In 1996, Moore came close to being forced to resign a ministry for the second time in his career, when it was discovered that his share holdings included significant investments that could potentially create a conflict of interest with his ministerial portfolio. These investments breached the Howard's ministerial code of conduct, but Moore was allowed to stay on.

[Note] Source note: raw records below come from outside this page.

Lemma identity_check_inv v scope t p :
  identity_check issuer v scope t = Ok p →
  ∃ d, v = JObj d ∧ claim_is d "iss" issuer = true
    ∧ as_int (dget d "iat") = Some (pr_issued_at p) ∧ as_int (dget d "exp") = Some (pr_expires_at p)
    ∧ pr_subject p = get_str d "sub" "" ∧ pr_kind p = get_str d "kind" ""
    ∧ pr_token_id p = get_str d "jti" "" ∧ scopes_of d = Ok (pr_scopes p) ∧ pr_issuer p = issuer
    ∧ (pr_issued_at p <= t + 30 ∧ t < pr_expires_at p)%Z
    ∧ pr_subject p ≠ "" ∧ pr_kind p ≠ "" ∧ pr_token_id p ≠ ""
    ∧ (∀ s, scope = Some s → s ≠ "" → has_scope p s = true).
Proof.
  unfold identity_check. destruct v as [| | | | | |d]; try done. cbn [as_dict].
  destruct (claim_is d "iss" issuer) eqn:Ei; [|done]. cbn [negb].
  destruct (as_int (dget d "iat")) as [iat|] eqn:E1; [|done].
  destruct (as_int (dget d "exp")) as [exp|] eqn:E2; [|done].
  destruct (Z.ltb_spec (t + 30) iat); [done|]. destruct (Z.leb_spec exp t); [done|].
  destruct (scopes_of d) as [scopes|] eqn:E3; [|done]. cbv zeta.
  set (q := {| pr_subject := _ |}). destruct (_ || _) eqn:Enz; [done|].
  rewrite !orb_false_iff, !String.eqb_neq in Enz. destruct Enz as [[? ?] ?].
  intros Hq.
  assert (q = p ∧ ∀ s, scope = Some s → s ≠ "" → has_scope p s = true) as [<- Hsc].
  { destruct scope as [s|]; [|by injection Hq as <-].
    destruct (String.eqb_spec s "") as [->|]; simpl in Hq.
    - injection Hq as <-. split; [done|]. by intros s [= <-].
    - destruct (has_scope q s) eqn:Eh; [|done]. injection Hq as <-. split; [done|].
      by intros s' [= <-]. }
  exists d. split_and!; done.
Qed.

After the 1998 election, Moore was appointed as Minister for Defence. The most significant events during this period were the deployment of forces to East Timor as a part of the U.N. peace-keeping effort and the upgrade and operationalisation of the Collins Class Submarine Fleet. Famously, Moore had a falling out with the Secretary of the Department of Defence, Paul Barratt, resulting in the termination of Barratt's employment contract. Moore's most lasting legacy within the Australian Defence Force was the White Paper Defence 2000: Our Future Defence Force, released late in his ministry. Howard said: "The Defence White Paper is the most far-sighted reshaping of Australia's defence capability in a generation. It would not have been possible without John Moore's determination to improve management within Defence and also win new resources for the ADF".

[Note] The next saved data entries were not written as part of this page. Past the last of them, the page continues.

(* ===== verification/Memory.v ===== *)
(** immune_core/memory.py and immune_vault/memory_seal.py: quarantine-first
    cognitive memory and the sealed vault of promoted memory. *)

From S2P Require Import Prelude Json Sha256 Schema Ledger Tokens.

Record MemoryRecord := {
  mr_id : string;
  mr_mission_id : option string;
  mr_kind : string;
  mr_source : string;
  mr_content : json;
  mr_evidence_ids : list json;
  mr_confidence : Q;
  mr_state : string;
  mr_content_sha256 : string;
  mr_created_at : Q;
  mr_promoted_at : option Q;
}.

(** ** Row updates *)
Definition memory_set (state : string) (promoted_at : option Q) (validator : string) (r : memory_row) : memory_row :=
  {| mm_id := mm_id r; mm_mission_id := mm_mission_id r; mm_kind := mm_kind r; mm_source := mm_source r;
     mm_content_json := mm_content_json r; mm_evidence_json := mm_evidence_json r;
     mm_confidence := mm_confidence r; mm_state := state; mm_content_sha256 := mm_content_sha256 r;
     mm_created_at := mm_created_at r; mm_promoted_at := promoted_at; mm_validator_subject := Some validator |}.
Definition memory_promoted (ts : Q) (validator : string) : memory_row → memory_row :=
  memory_set "PROMOTED" (Some ts) validator.
Definition memory_rejected (validator : string) (r : memory_row) : memory_row :=
  memory_set "REJECTED" (mm_promoted_at r) validator r.

Section memory.
Context `{JsonText, Entropy}.
Context (identity : IdentityAuthority).

Definition memory_canonical (content : json) : string := dumps Compact content.
Definition memory_hash (content : json) : string := sha256_hex (memory_canonical content).

(** [tuple(sorted(set(str(x).strip() for x in evidence_ids if str(x).strip())))] *)
Definition evidence_tuple (evidence_ids : list string) : list string :=
  sorted_set (map strip (List.filter (λ x, negb (blank x)) evidence_ids)).

Definition memory_record (kind source : string) (content : dict) (evidence_ids : list string)
    (mission_id : option string) (confidence : Q) (now : option Q) : IO string :=
  _ ← raise_if (blank kind || blank source) ValueError "memory kind, source and object content are required";
  _ ← raise_if (negb (qle 0 confidence && qle confidence 1)) ValueError "memory confidence outside 0..1";
  let evidence := evidence_tuple evidence_ids in
  memory_id ← uuid4;
  ts ← now_or_time now;
  rows ← query cognitive_memory;
  _ ← raise_if (row_exists mm_id memory_id rows) IntegrityError "UNIQUE constraint failed: cognitive_memory.id";
  _ ← exec (set_cognitive_memory (λ l, l ++
        [{| mm_id := memory_id; mm_mission_id := mission_id; mm_kind := strip kind; mm_source := strip source;
            mm_content_json := memory_canonical (JObj content);
            mm_evidence_json := dumps Plain (JList (map JStr evidence)); mm_confidence := confidence;
            mm_state := "QUARANTINED"; mm_content_sha256 := memory_hash (JObj content);
            mm_created_at := ts; mm_promoted_at := None; mm_validator_subject := None |}]));
  _ ← audit "cognitive-memory" "memory_quarantined" mission_id
        [("memory_id", JStr memory_id); ("kind", JStr (strip kind));
         ("evidence_count", JInt (Z.of_nat (length evidence)))] None;
  mret memory_id.

(** [tuple(json.loads(text))] *)
Definition load_tuple (text : string) : result (list json) :=
  match loads text with
  | None => Raise (Exn JSONDecodeError "Expecting value")
  | Some (JList l) => Ok l
  | Some (JObj kvs) => Ok (map (λ p, JStr p.1) kvs)
  | Some (JStr s) => Ok (map JStr (chars s))
  | Some _ => Raise (Exn TypeError "object is not iterable")
  end.

Definition row_to_record (r : memory_row) : result MemoryRecord :=
  match loads (mm_content_json r) with
  | None => Raise (Exn JSONDecodeError "Expecting value")
  | Some content =>
      if negb (memory_hash content =s mm_content_sha256 r)
      then Raise (Exn MemoryIntegrityError ("memory integrity mismatch: " +:+ mm_id r))
      else match load_tuple (mm_evidence_json r) with
           | Raise e => Raise e
           | Ok evidence => Ok
               {| mr_id := mm_id r; mr_mission_id := mm_mission_id r; mr_kind := mm_kind r;
                  mr_source := mm_source r; mr_content := content; mr_evidence_ids := evidence;
                  mr_confidence := mm_confidence r; mr_state := mm_state r;
                  mr_content_sha256 := mm_content_sha256 r; mr_created_at := mm_created_at r;
                  mr_promoted_at := mm_promoted_at r |}
           end
  end.

Definition memory_get (memory_id : string) : IO (option MemoryRecord) :=
  row ← query (λ d, find_row mm_id memory_id (cognitive_memory d));
  match row with
  | None => mret None
  | Some r => rec ← lift_result (row_to_record r); mret (Some rec)
  end.

(** [set(record.evidence_ids).issubset(validated)], [validated] a set of strings *)
Definition evidence_validated (evidence : list json) (validated : list string) : bool :=
  forallb (λ v, match v with JStr s => str_in s validated | _ => false end) evidence.

Definition memory_promote (memory_id validator_token : string) (validated_evidence_ids : list string)
    (independent_validation reproducible : bool) (now : option Z) : IO MemoryRecord :=
  principal ← ia_verify identity validator_token (Some "memory:promote") now;
  found ← memory_get memory_id;
  match found with
  | None => throw MemoryError "memory not found"
  | Some record =>
      _ ← raise_if (negb (mr_state record =s "QUARANTINED")) MemoryError
            "only quarantined memory can be promoted";
      _ ← raise_if (match mr_evidence_ids record with [] => true | _ => false end) MemoryError
            "memory without evidence cannot be promoted";
      _ ← raise_if (negb (evidence_validated (mr_evidence_ids record) validated_evidence_ids)) MemoryError
            "not all memory evidence was validated";
      _ ← raise_if (negb independent_validation || negb reproducible) MemoryError
            "memory promotion requires independent reproducible validation";
      ts ← now_or_time (float_now now);
      _ ← exec (set_cognitive_memory
            (update_row mm_id memory_id (memory_promoted ts (pr_subject principal))));
      _ ← audit (pr_subject principal) "memory_promoted" (mr_mission_id record)
            [("memory_id", JStr memory_id);
             ("evidence_count", JInt (Z.of_nat (length (mr_evidence_ids record))))] None;
      promoted ← memory_get memory_id;
      match promoted with
      | None => throw MemoryError "memory disappeared after promotion"
      | Some rec => mret rec
      end
  end.

Definition memory_reject (memory_id validator_token reason : string) (now : option Z) : IO unit :=
  principal ← ia_verify identity validator_token (Some "memory:promote") now;
  found ← memory_get memory_id;
  match found with
  | None => throw MemoryError "only quarantined memory can be rejected"
  | Some record =>
      _ ← raise_if (negb (mr_state record =s "QUARANTINED")) MemoryError
            "only quarantined memory can be rejected";
      _ ← exec (set_cognitive_memory (update_row mm_id memory_id (memory_rejected (pr_subject principal))));
      _ ← audit (pr_subject principal) "memory_rejected" (mr_mission_id record)
            [("memory_id", JStr memory_id); ("reason", JStr reason)] None;
      mret tt
  end.

(** [ORDER BY promoted_at DESC]; NULL sorts below every number *)
Definition promoted_first (r s : memory_row) : bool :=
  match mm_promoted_at r, mm_promoted_at s with
  | Some p, Some q => qle q p
  | Some _, None => true
  | None, Some _ => false
  | None, None => true
  end.

(** [if kind:] / [if mission_id:] add their clause only for a non-empty value *)
Definition recalled (kind mission_id : option string) (r : memory_row) : bool :=
  (mm_state r =s "PROMOTED")
  && match kind with Some k => (k =s "") || (mm_kind r =s k) | None => true end
  && match mission_id with
     | Some m => (m =s "") || match mm_mission_id r with Some x => x =s m | None => true end
     | None => true
     end.

Definition recall_promoted (kind mission_id : option string) (limit : Z) : IO (list MemoryRecord) :=
  _ ← raise_if ((limit <? 1) || (200 <? limit))%Z ValueError "memory recall limit outside 1..200";
  rows ← query (λ d, take (Z.to_nat limit)
           (order_by promoted_first (List.filter (recalled kind mission_id) (cognitive_memory d))));
  for_each rows (λ r, lift_result (row_to_record r)).

(** ** The sealed vault *)
Context (secret : string).

(** [SealedMemoryVault(memory, store, secret)] *)
Definition memory_vault_init : result unit := demand_key "memory seal key" secret.

Definition memory_signature (memory_id content_sha256 validator_subject : string) (sealed_at : Q) : string :=
  hmac_hex secret (dumps CompactAscii (JObj
    [("memory_id", JStr memory_id); ("content_sha256", JStr content_sha256);
     ("validator_subject", JStr validator_subject); ("sealed_at", JNum sealed_at)])).

(** [INSERT OR REPLACE]: the row with this key is removed, the new one is last *)
Definition replace_seal (r : memory_seal_row) (l : list memory_seal_row) : list memory_seal_row :=
  List.filter (λ x, negb (ms_memory_id x =s ms_memory_id r)) l ++ [r].

Definition vault_promote (memory_id validator_token : string) (validated_evidence_ids : list string)
    (independent_validation reproducible : bool) (now : option Z) : IO MemoryRecord :=
  rec ← memory_promote memory_id validator_token validated_evidence_ids independent_validation reproducible now;
  row ← query (λ d, find_row mm_id memory_id (cognitive_memory d));
  sealed_at ← match row ≫= mm_promoted_at with
              | Some t => mret t
              | None => now_or_time (float_now now)
              end;
  let validator := match row with Some r => default "None" (mm_validator_subject r) | None => "" end in
  let signature := memory_signature (mr_id rec) (mr_content_sha256 rec) validator sealed_at in
  _ ← exec (set_memory_promotion_seals (replace_seal
        {| ms_memory_id := mr_id rec; ms_content_sha256 := mr_content_sha256 rec;
           ms_validator_subject := validator; ms_sealed_at := sealed_at; ms_signature := signature |}));
  mret rec.

Definition vault_verify (memory_id : string) : IO bool :=
  loaded ← catch (rec ← memory_get memory_id; mret (inl rec))
    (λ e, if bool_decide (exn_cls e = MemoryIntegrityError) then mret (inr tt) else reraise e);
  match loaded with
  | inr _ => mret false
  | inl rec =>
      row ← query (λ d, find_row ms_memory_id memory_id (memory_promotion_seals d));
      match rec, row with
      | Some rec, Some row =>
          if negb (mr_state rec =s "PROMOTED") then mret false
          else if negb (mr_content_sha256 rec =s ms_content_sha256 row) then mret false
          else mret (memory_signature memory_id (ms_content_sha256 row) (ms_validator_subject row)
                       (ms_sealed_at row) =s ms_signature row)
      | _, _ => mret false
      end
  end.
End memory.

During the course of his second term in government, Howard reorganised Cabinet, and appointed Peter Reith as the Minister for Defence, with effect from 30 January 2001. Moore therefore left Cabinet as Howard did not move him to another portfolio. Moore then resigned his seat in Parliament on 5 February 2001. His resignation came at a bad time for the government, and the subsequent Ryan by-election saw Labor take the normally comfortably safe Liberal seat.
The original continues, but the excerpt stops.